◆ **Work instructions**:
Of all the lines in the entries below, give again exactly those starting at the line containing "Lemma usages_ext u" and ending at the line containing "Definition key_known (x", both ends included, and no others.

[Supplied entries Boundary: Start]

Notation n_ext := (length (external_tokens g)).
Notation n_vars := (length (sg_variables g)).
(** [m] marks: those of the indices that [P] holds of. *)
Definition flagged (m : nat) (l : list bool) (P : nat → Prop) : Prop := length l = m ∧ ∀ i, l !! i = Some true ↔ P i.
Lemma flagged_ext m l (P P' : nat → Prop) : (∀ i, P i ↔ P' i) → flagged m l P → flagged m l P'.
Proof. intros HP [Hl H]. split; [done|]. intros i. by rewrite H. Qed.
Lemma flagged_start m : flagged m (replicate m false) (λ _, False).
Proof. split; [apply length_replicate|]. intros i. split; [|done]. by intros [? _]%lookup_replicate. Qed.
Lemma flagged_set {E} m l P i : flagged m l P → i < m → ∃ l', vec_set (E:=E) l i true = Ok l' ∧ flagged m l' (λ j, P j ∨ j = i).
Proof.
  intros [Hl HP] Hi. rewrite vec_set_lt by lia. eexists. split; [done|]. split; [by rewrite length_insert|]. intros j.
  rewrite list_lookup_insert. case_decide as Hd; [naive_solver|]. rewrite HP. split; [by left|]. intros [?| ->]; [done|lia].
Qed.
Definition index_of (P : Symbol → Prop) (i : nat) : Prop := ∃ x, P x ∧ N.to_nat (index x) = i.
(** The marks of the tokens [P] and of the variables [G]. *)
Record usages_ok (u : list bool * list bool * list bool) (P G : Symbol → Prop) : Prop := {
  us_terminals : flagged n u.1.1 (index_of (λ x, P x ∧ kind x = Terminal));
  us_externals : flagged n_ext u.1.2 (index_of (λ x, P x ∧ kind x = External));
  us_variables : flagged n_vars u.2 (index_of G);
}.
Lemma usages_ext u (P P' G G' : Symbol → Prop) : (∀ x, P x ↔ P' x) → (∀ x, G x ↔ G' x) → usages_ok u P G → usages_ok u P' G'.
Proof. intros HP HG [? ? ?]. split; (eapply flagged_ext; [|done]); intros i; unfold index_of; by setoid_rewrite HP || setoid_rewrite HG. Qed.
(** A token of a state is a token of the grammar. *)
Definition key_known (x : Symbol) : Prop :=
  match kind x with Terminal => N.to_nat (index x) < n | External => N.to_nat (index x) < n_ext | _ => True end.
Lemma mark_entry_ok {E} u P G x : usages_ok u P G → key_known x → ∃ u', mark_entry (E:=E) u x = Ok u' ∧ usages_ok u' (λ y, P y ∨ y = x) G.
Proof.
  destruct u as [[ts xs] vs]. intros [Ht Hx Hv] Hk. unfold mark_entry. cbn [fst snd] in *. unfold key_known in Hk.
  destruct (kind x) eqn:Hkind.
  all: try (eexists; split; [done|]; split; cbn [fst snd]; [| |done]; eapply flagged_ext; [|done| |done]; intros i; unfold index_of; naive_solver congruence).
  - destruct (flagged_set (E:=E) _ _ _ _ Hx Hk) as (l & -> & Hl). eexists; split; [done|]; split; cbn [fst snd]; [|eapply flagged_ext; [|exact Hl]|done].
    + eapply flagged_ext; [|done]. intros i; unfold index_of; naive_solver congruence.
    + intros i; unfold index_of; naive_solver.
  - destruct (flagged_set (E:=E) _ _ _ _ Ht Hk) as (l & -> & Hl). eexists; split; [done|]; split; cbn [fst snd]; [eapply flagged_ext; [|exact Hl]| |done].
    + intros i; unfold index_of; naive_solver.
    + eapply flagged_ext; [|done]. intros i; unfold index_of; naive_solver congruence.
Qed.
Lemma mark_goto_ok {E} u P G x : usages_ok u P G → N.to_nat (index x) < n_vars → ∃ u', mark_goto (E:=E) u x = Ok u' ∧ usages_ok u' P (λ y, G y ∨ y = x).
Proof.
  destruct u as [[ts xs] vs]. intros [Ht Hx Hv] Hk. cbn in *. destruct (flagged_set (E:=E) _ _ _ _ Hv Hk) as (l & -> & Hl).
  eexists. split; [done|]. split; cbn [fst snd]; [done|done|]. eapply flagged_ext; [|exact Hl]. intros i. unfold index_of. naive_solver.
Qed.
Lemma mark_state_ok {E T} u P G (s : ParseState T) : usages_ok u P G → (∀ x, x ∈ (terminal_entries s).*1 → key_known x) →
  (∀ x, x ∈ (nonterminal_entries s).*1 → N.to_nat (index x) < n_vars) →
  ∃ u', mark_state (E:=E) u s = Ok u' ∧ usages_ok u' (λ x, P x ∨ x ∈ (terminal_entries s).*1) (λ x, G x ∨ x ∈ (nonterminal_entries s).*1).
Proof.
  intros Hu Hk Hg. unfold mark_state.
  destruct (for_each_inv (E:=E) mark_entry (λ d u, usages_ok u (λ x, P x ∨ x ∈ d) G) (terminal_entries s).*1 u) as (u1 & -> & Hu1).
  { eapply usages_ext; [| |exact Hu]; [|done]. intros x. split; [by left|]. by intros [?|?%not_elem_of_nil]. }
  { intros d x r u' Hd Hu'. destruct (mark_entry_ok (E:=E) _ _ _ x Hu') as (u2 & Hu2 & Hok); [apply Hk; rewrite Hd; set_solver|].
    exists u2. split; [done|]. eapply usages_ext; [| |exact Hok]; [|done]. intros y. set_solver. }
  cbn [mbind outcome_bind].
  destruct (for_each_inv (E:=E) mark_goto (λ d u, usages_ok u (λ x, P x ∨ x ∈ (terminal_entries s).*1) (λ x, G x ∨ x ∈ d)) (nonterminal_entries s).*1 u1) as (u2 & -> & Hu2).
  { eapply usages_ext; [| |exact Hu1]; [done|]. intros x. split; [by left|]. by intros [?|?%not_elem_of_nil]. }
  { intros d x r u' Hd Hu'. destruct (mark_goto_ok (E:=E) _ _ _ x Hu') as (u3 & Hu3 & Hok); [apply Hg; rewrite Hd; set_solver|].
    exists u3. split; [done|]. eapply usages_ext; [| |exact Hok]; [done|]. intros y. set_solver. }
  by exists u2.
Qed.
Lemma mark_states_ok {E T} (ss : list (ParseState T)) : (∀ x, entry_symbol ss x → key_known x) → (∀ x, goto_symbol ss x → N.to_nat (index x) < n_vars) →
  ∃ u, for_each (E:=E) mark_state (replicate n false, replicate n_ext false, replicate n_vars false) ss = Ok u ∧
    usages_ok u (entry_symbol ss) (goto_symbol ss).
Proof.
  intros Hk Hg.
  apply (for_each_inv (E:=E) mark_state (λ d u, usages_ok u (entry_symbol d) (goto_symbol d))).
  { unfold entry_symbol, goto_symbol. split; (eapply flagged_ext; [|apply flagged_start]); intros i; unfold index_of; set_solver. }
  intros d s r u Hd Hu. destruct (mark_state_ok (E:=E) _ _ _ s Hu) as (u' & Hu' & Hok).
  { intros x Hx. apply Hk. exists s. rewrite Hd. split; [set_solver|done]. }
  { intros x Hx. apply Hg. exists s. rewrite Hd. split; [set_solver|done]. }
  exists u'. split; [done|]. eapply usages_ext; [| |exact Hok]; intros x; unfold entry_symbol, goto_symbol.
  all: setoid_rewrite elem_of_app; setoid_rewrite list_elem_of_singleton; naive_solver.
Qed.
(** Distinct symbols, from distinct indices. *)
Definition symbols_of (ts xs vs : list nat) : list Symbol :=
  end_ :: map (λ i, tok i) (word_first ts) ++ map (λ i, external (N.of_nat i)) xs ++ map (λ i, non_terminal (N.of_nat i)) vs.
Lemma word_first_perm l : word_first l ≡ₚ l.
Proof.
  unfold word_first. induction l as [|i l IH]; [done|]. cbn. destruct (is_word i); cbn; [by rewrite IH|].
  by rewrite <- Permutation_middle, IH.
Qed.
Lemma indices_NoDup m (f : N → Symbol) l : (N.of_nat m < U32)%N → (∀ i, index (f i) = wrap_u32 i) → NoDup l → (∀ i, i ∈ l → i < m) →
  NoDup (map (λ i, f (N.of_nat i)) l).
Proof.
  intros Hm Hf Hl Hlt. induction Hl as [|i l Hi Hl IH]; [constructor|]. cbn. constructor.
  - intros (j & Heq & Hj)%elem_of_map. destruct Hi. apply (f_equal index) in Heq. rewrite !Hf, !wrap_u32_small in Heq.
    + by replace i with j by lia.
    + specialize (Hlt j ltac:(by apply list_elem_of_further)). lia.
    + specialize (Hlt i ltac:(apply list_elem_of_here)). lia.
  - apply IH. intros. apply Hlt. by apply list_elem_of_further.
Qed.
Lemma sorted_NoDup l : StronglySorted lt l → NoDup l.
Proof. induction 1 as [|i l _ IH Hi]; constructor; [|done]. rewrite Forall_forall in Hi. intros Hin%Hi. lia. Qed.
Lemma symbols_NoDup ts xs vs : (N.of_nat n < U32)%N → (N.of_nat n_ext < U32)%N → (N.of_nat n_vars < U32)%N →
  NoDup ts → NoDup xs → NoDup vs → (∀ i, i ∈ ts → i < n) → (∀ i, i ∈ xs → i < n_ext) → (∀ i, i ∈ vs → i < n_vars) → NoDup (symbols_of ts xs vs).
Proof.
  intros Hn Hx Hv Ht1 Hx1 Hv1 Ht2 Hx2 Hv2. unfold symbols_of. pose proof (word_first_perm ts) as Hp.
  constructor.
  { rewrite !elem_of_app, !elem_of_map. intros [(i & ? & _)|[(i & ? & _)|(i & ? & _)]]; done. }
  apply NoDup_app. split; [apply (indices_NoDup n terminal); [done|done|by rewrite Hp|intros i; rewrite Hp; apply Ht2]|]. split.
  { intros x (i & -> & _)%elem_of_map. rewrite elem_of_app, !elem_of_map. intros [(j & ? & _)|(j & ? & _)]; done. }
  apply NoDup_app. split; [by apply (indices_NoDup n_ext external)|]. split; [|by apply (indices_NoDup n_vars non_terminal)].
  intros x (i & -> & _)%elem_of_map. rewrite !elem_of_map. by intros (j & ? & _).
Qed.
(** [populate_used_symbols] numbers the symbols that the states have actions or gotos on:
    the end, the word token if it is used, and the other terminals, the externals and the
    variables, each in the order of their indices. *)
Lemma populate_used_symbols_spec {E T} (t : ParseTable T) : pt_symbols t = [] →
  (∀ x, entry_symbol (pt_states t) x → key_known x) → (∀ x, goto_symbol (pt_states t) x → N.to_nat (index x) < n_vars) →
  ∃ ts xs vs, populate_used_symbols (E:=E) g lg t =
      Ok (mkParseTable (pt_states t) (action_lists t)
        (symbols_of ts xs vs) (production_infos t) (max_aliased_production_length t) (external_lex_states t)) ∧
    StronglySorted lt ts ∧ StronglySorted lt xs ∧ StronglySorted lt vs ∧
    (∀ i, i ∈ ts ↔ index_of (λ x, entry_symbol (pt_states t) x ∧ kind x = Terminal) i) ∧
    (∀ i, i ∈ xs ↔ index_of (λ x, entry_symbol (pt_states t) x ∧ kind x = External) i) ∧
    (∀ i, i ∈ vs ↔ index_of (goto_symbol (pt_states t)) i).
Proof.
  intros Hsy Hk Hg. unfold populate_used_symbols. destruct (mark_states_ok (E:=E) (pt_states t) Hk Hg) as ([[ts xs] vs] & -> & [[_ Ht] [_ Hx] [_ Hv]]).
  cbn [mbind outcome_bind fst snd] in *. rewrite Hsy, app_nil_l, push_terminals. cbn [mbind outcome_bind]. rewrite !used_marked.
  exists (marked 0 ts), (marked 0 xs), (marked 0 vs). split; [done|].
  do 3 (split; [apply marked_sorted|]).
  assert (∀ l i, i ∈ marked 0 l ↔ l !! i = Some true) as Hm.
  { intros l i. rewrite elem_of_marked. split; [by intros (j & ? & ->)|]. intros ?. by exists i. }
  setoid_rewrite Hm. done.
Qed.
End used_symbols.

[Supplied entries Boundary: End]

◆ **Output of the exercise**:
Lemma usages_ext u (P P' G G' : Symbol → Prop) : (∀ x, P x ↔ P' x) → (∀ x, G x ↔ G' x) → usages_ok u P G → usages_ok u P' G'.
Proof. intros HP HG [? ? ?]. split; (eapply flagged_ext; [|done]); intros i; unfold index_of; by setoid_rewrite HP || setoid_rewrite HG. Qed.
(** A token of a state is a token of the grammar. *)
Definition key_known (x : Symbol) : Prop :=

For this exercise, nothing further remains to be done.